BMC Exporter User Guide

BMC exporter exposes metrics to Prometheus and ensures data is organized, secure, and exported efficiently while scaling out to numerous machines. Prometheus is an open-source application used alongside Grafana, a dashboard visualization tool. Grafana utilizes AlertManager, which manages alerts and notifies users of potential issues.

The BMC exporter uses Redfish protocol to transmit commands during each data scrape. With Redfish, users can interact with systems through standard web services, like HTTP and REST APIs.

../../_images/BMC_Exporter.png

Figure 22 Prometheus Components

Note

The BMC exporter is supported for Gaudi 2 only.

Prerequisites

To use the BMC exporter for Prometheus, the management node (local system) must have one of the following containerized solutions installed:

  • Docker

  • Podman

  • Kubernetes

Using the BMC Exporter

To use the BMC exporter, generate a JSON configuration file containing the server access details. Two available types of files are described below:

  • Basic Configuration - If the hosts share the same username and password, you can add a single set of credentials in this configuration file. This set will be considered as the default, allowing the BMC exporter to access all hosts using these credentials. For example:

    {
        "username": "ADMIN",
        "password": "ADMIN"
    }
    
  • Advanced Configuration - If the credentials of each host are different, you can specify them alongside their respective host IP addresses in the configuration file. The default port for the BMC exporter is 4001, although it can be modified if necessary. For example:

    {
        "username": "ADMIN",
        "password": "ADMIN",
        "port": "5000",
        "servers": [
            {
                "password": "ADMIN",
                "username": "ADMIN",
                "hostname": "192.168.22.188"
            },
            {
                "password": "ADMIN",
                "username": "ADMIN",
                "hostname": "192.168.22.189"
            }
        ]
    }
    

Highlights:

  • The BMC exporter is specifically tested and designed for use with Intel Gaudi drivers. Attempting to run it with other drivers, such as a developer driver, may result in missing functionality.

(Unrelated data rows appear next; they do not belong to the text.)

(** A property of the object once [format] has assigned to it: absent,
    present and undefined, or present with a value. *)
Inductive property (A : Type) :=
| Absent
| Undefined
| Has (a : A).
Arguments Absent {A}.
Arguments Undefined {A}.
Arguments Has {A} a.

(** [{...{x: dflt}, ...cfg}.x]: a property that is present wins, also when
    it is undefined. *)
Definition spread {A} (dflt : A) (p : property A) : option A :=
  match p with
  | Absent => Some dflt
  | Undefined => None
  | Has a => Some a
  end.

(** The dialect classes of [src/languages], which are not among the
    sources, in the order of the [formatters] table. *)
Record Languages := {
  bigquery : Formatter.Dialect;
  db2 : Formatter.Dialect;
  hive : Formatter.Dialect;
  mariadb : Formatter.Dialect;
  mysql : Formatter.Dialect;
  n1ql : Formatter.Dialect;
  plsql : Formatter.Dialect;
  postgresql : Formatter.Dialect;
  redshift : Formatter.Dialect;
  spark : Formatter.Dialect;
  sql : Formatter.Dialect;
  tsql : Formatter.Dialect
}.

Definition formatters (L : Languages) : list (string * Formatter.Dialect) :=
  [ ("bigquery", bigquery L); ("db2", db2 L); ("hive", hive L);
    ("mariadb", mariadb L); ("mysql", mysql L); ("n1ql", n1ql L);
    ("plsql", plsql L); ("postgresql", postgresql L);
    ("redshift", redshift L); ("spark", spark L); ("sql", sql L);
    ("tsql", tsql L) ].

Definition supportedDialects (L : Languages) : list string := (formatters L).*1.

Fixpoint lookupFormatter (table : list (string * Formatter.Dialect)) (name : string)
  : option Formatter.Dialect :=
  match table with
  | [] => None
  | (k, d) :: table' => if String.eqb k name then Some d else lookupFormatter table' name
  end.

Definition defaultParenOptions : ParenOptions :=
  {| openParenNewline := true; closeParenNewline := true |}.

Definition defaultOptions : FormatOptions.t :=
  {| FormatOptions.language := "sql";
     FormatOptions.indent := "  ";
     FormatOptions.uppercase := true;
     FormatOptions.keywordPosition := KeywordMode.standard;
     FormatOptions.newline := NewlineIs NewlineMode.always;
     FormatOptions.breakBeforeBooleanOperator := true;
     FormatOptions.aliasAs := AliasMode.select;
     FormatOptions.tabulateAlias := false;
     FormatOptions.commaPosition := CommaPosition.after;
     FormatOptions.parenOptions := defaultParenOptions;
     FormatOptions.lineWidth := Some 50;
     FormatOptions.linesBetweenQueries := 1;
     FormatOptions.denseOperators := false;
     FormatOptions.semicolonNewline := false;
     FormatOptions.params := NoParams;
     FormatOptions.trailingNewline := false |}.

(** Truthiness of [cfg.newline]: a number other than 0, or one of the
    (non-empty) names of a mode. *)
Definition newlineIsTruthy (n : option NewlineOption) : bool :=
  match n with
  | Some (NewlineNumber z) => negb (z =? 0)
  | Some (NewlineIs _) => true
  | None => false
  end.

(** [+cfg.newline], with [None] for NaN: the name of a mode is not a number. *)
Definition newlineToNumber (n : option NewlineOption) : option Z :=
  match n with
  | Some (NewlineNumber z) => Some z
  | _ => None
  end.

Definition isNumber (n : option Z) : bool :=
  match n with Some _ => true | None => false end.

Definition lessThanZero (n : option Z) : bool :=
  match n with Some z => z <? 0 | None => false end.

(** [cfg.newline === 0] *)
Definition isZero (n : option NewlineOption) : bool :=
  match n with
  | Some (NewlineNumber z) => z =? 0
  | _ => false
  end.

(** Lines 93 to 100: the check of [cfg.newline]. *)
Definition checkNewline (n : option NewlineOption) : result (option NewlineOption) :=
  if newlineIsTruthy n && isNumber (newlineToNumber n) then
    if lessThanZero (newlineToNumber n) then Throw InvalidNewline
    else if isZero n then Ok (Some (NewlineIs NewlineMode.always))
    else Ok n
  else Ok n.

Definition lineWidthWarning : string :=
  "Warning: cfg.linewidth was <=0, reset to default value".

(** Lines 102 to 105: the check of [cfg.lineWidth], with the warnings it
    writes to the console. *)
Definition checkLineWidth (w : option Z) : list string * property Z :=
  match w with
  | Some z =>
      if negb (z =? 0) && (z <=? 0) then ([lineWidthWarning], Undefined)
      else ([], Has z)
  | None => ([], Absent)
  end.

(** What a call of [format] does: the warnings written to the console and
    the value returned or the error thrown. *)
Record outcome (A : Type) := {
  warnings : list string;
  returned : result A
}.
Arguments warnings {A} o.
Arguments returned {A} o.

(** Lines 82 to 132: the options the [Formatter] is constructed with. *)
Definition resolveOptions (L : Languages) (cfg : PartialOptions)
  : outcome FormatOptions.t :=
  let unsupported :=
    match language cfg with
    | Some l =>
        if negb (String.eqb l "") && negb (bool_decide (l ∈ supportedDialects L))
        then Some l else None
    | None => None
    end in
  match unsupported with
  | Some l => {| warnings := []; returned := Throw (UnsupportedDialect l) |}
  | None =>
      let indent' :=
        match keywordPosition cfg with
        | Some KeywordMode.tenSpaceLeft | Some KeywordMode.tenSpaceRight =>
            Some (concat (replicate 10 [SPACE]))
        | _ => indent cfg
        end in
      match checkNewline (newline cfg) with
      | Throw e => {| warnings := []; returned := Throw e |}
      | Ok newline' =>
          let '(warned, lineWidth') := checkLineWidth (lineWidth cfg) in
          let dflt := defaultOptions in
          {| warnings := warned;
             returned := Ok
               {| FormatOptions.language :=
                    default (FormatOptions.language dflt) (language cfg);
                  FormatOptions.indent := default (FormatOptions.indent dflt) indent';
                  FormatOptions.uppercase :=
                    default (FormatOptions.uppercase dflt) (uppercase cfg);
                  FormatOptions.keywordPosition :=
                    default (FormatOptions.keywordPosition dflt) (keywordPosition cfg);
                  FormatOptions.newline :=
                    default (FormatOptions.newline dflt) newline';
                  FormatOptions.breakBeforeBooleanOperator :=
                    default (FormatOptions.breakBeforeBooleanOperator dflt)
                            (breakBeforeBooleanOperator cfg);
                  FormatOptions.aliasAs :=
                    default (FormatOptions.aliasAs dflt) (aliasAs cfg);
                  FormatOptions.tabulateAlias :=
                    default (FormatOptions.tabulateAlias dflt) (tabulateAlias cfg);
                  FormatOptions.commaPosition :=
                    default (FormatOptions.commaPosition dflt) (commaPosition cfg);
                  FormatOptions.parenOptions :=
                    default (FormatOptions.parenOptions dflt) (parenOptions cfg);
                  FormatOptions.lineWidth := spread 50 lineWidth';
                  FormatOptions.linesBetweenQueries :=
                    default (FormatOptions.linesBetweenQueries dflt)
                            (linesBetweenQueries cfg);
                  FormatOptions.denseOperators :=
                    default (FormatOptions.denseOperators dflt) (denseOperators cfg);
                  FormatOptions.semicolonNewline :=
                    default (FormatOptions.semicolonNewline dflt) (semicolonNewline cfg);
                  FormatOptions.params := params cfg;
                  FormatOptions.trailingNewline :=
                    default false (trailingNewline cfg) |} |}
      end
  end.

  • Ulimit: The BMC exporter requires one file descriptor per BMC for the UDP socket, so it may be necessary to increase the limit. To check the current number of file descriptors a process can open, run ulimit -n command. You can maximize the number of file descriptors used by the BMC exporter by running ulimit -Sn $(ulimit -Hn).

  • Upon receiving SIGINT or SIGTERM signals, the BMC exporter gracefully shuts down its web server, waits for all ongoing scrapes to complete, and then closes all BMC connections.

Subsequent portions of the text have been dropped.